8月26日晚間,佳都科技披露2024年半年報(bào)顯示,公司實(shí)現(xiàn)營(yíng)業(yè)收入29.78億元,同比增長(zhǎng)18.40%;歸屬于上市公司股東的扣除非經(jīng)常性損益的凈利潤(rùn)355.18萬(wàn)元,同比扭虧為盈。
佳都科技披露2024年半年報(bào)
業(yè)績(jī)的提升主要得益于佳都科技繼續(xù)聚焦智慧軌道交通及智慧城市交通主賽道的數(shù)字化建設(shè),在AI大模型的加持下各項(xiàng)業(yè)務(wù)實(shí)現(xiàn)穩(wěn)健增。

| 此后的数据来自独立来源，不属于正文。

(* ===== verification/PortReallocation.v ===== *)
(** * Port reallocation

    Models src/internal/port_reallocation.go: ports of sessions that follow a
    session through a failover. Redis is outside the model: whether a cluster is
    configured is a flag, what redis holds for a session is an argument of the
    takeover, and what is written to it is kept in a list. The mutex is not
    reentrant: a method that calls another one that locks never returns. *)

From Stdlib Require Import ZArith Lia Ascii String.
From stdpp Require Import base numbers list gmap strings.
From S2P Require Import Prelude Utf8.

Local Open Scope Z_scope.
Local Open Scope go_scope.
#[local] Arguments wraps : simpl never.

(** How a call ends. *)
Inductive call (A : Type) := Returned (a : A) | Failed | Panicked | Deadlocked.
Arguments Returned {A} a.
Arguments Failed {A}.
Arguments Panicked {A}.
Arguments Deadlocked {A}.

Record PortReallocationConfig := mkConfig {
  RedisPrefix : string; PortRangeLow : Z; PortRangeHigh : Z; AllocationTTL : Z; RenewalInterval : Z; MaxRetries : Z;
  PreferConsistent : bool; PortsPerSession : Z }.

Definition DefaultPortReallocationConfig : PortReallocationConfig :=
  mkConfig "ports:" 30000 60000 (300 * Second) (60 * Second) 10 true 4.

Record PortAllocation := mkAllocation {
  SessionID : string; CallID : string; NodeID : string; Ports : list Z; AllocatedAt : Z; ExpiresAt : Z; LastRenewed : Z;
  IsFailover : bool; OriginalNode : string }.

Inductive redis_write := RSet (key : string) (a : PortAllocation) | RDel (key : string).

Record PortReallocationManager := mkManager {
  config : PortReallocationConfig;
  cluster : bool;
  nodeID : string;
  allocations : gmap string PortAllocation;
  sessionPorts : gmap string (list Z);
  portOwners : gmap Z string;
  redis : list redis_write }.
#[export] Instance set_config : Setter config := fun f r =>
  mkManager (f (config r)) (cluster r) (nodeID r) (allocations r) (sessionPorts r) (portOwners r) (redis r).
#[export] Instance set_cluster : Setter cluster := fun f r =>
  mkManager (config r) (f (cluster r)) (nodeID r) (allocations r) (sessionPorts r) (portOwners r) (redis r).
#[export] Instance set_nodeID : Setter nodeID := fun f r =>
  mkManager (config r) (cluster r) (f (nodeID r)) (allocations r) (sessionPorts r) (portOwners r) (redis r).
#[export] Instance set_allocations : Setter allocations := fun f r =>
  mkManager (config r) (cluster r) (nodeID r) (f (allocations r)) (sessionPorts r) (portOwners r) (redis r).
#[export] Instance set_sessionPorts : Setter sessionPorts := fun f r =>
  mkManager (config r) (cluster r) (nodeID r) (allocations r) (f (sessionPorts r)) (portOwners r) (redis r).
#[export] Instance set_portOwners : Setter portOwners := fun f r =>
  mkManager (config r) (cluster r) (nodeID r) (allocations r) (sessionPorts r) (f (portOwners r)) (redis r).
#[export] Instance set_redis : Setter redis := fun f r =>
  mkManager (config r) (cluster r) (nodeID r) (allocations r) (sessionPorts r) (portOwners r) (f (redis r)).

智慧軌道交通場(chǎng)景方面,佳都科技中標(biāo)天津、合肥、濟(jì)南、寧波等地多個(gè)智慧地鐵新線項(xiàng)目,隨著新簽訂單持續(xù)帶來(lái)市場(chǎng)開(kāi)拓,自主研發(fā)的智慧出行系列AI產(chǎn)品,包括智能語(yǔ)音識(shí)別、虛擬客服、智能客服系統(tǒng)和人臉識(shí)別系統(tǒng)等持續(xù)落地,智慧城軌、智能運(yùn)維、線網(wǎng)指揮、智慧節(jié)能等場(chǎng)景解決方案持續(xù)為地鐵運(yùn)營(yíng)創(chuàng)造價(jià)值,為乘客提供智慧化服務(wù)。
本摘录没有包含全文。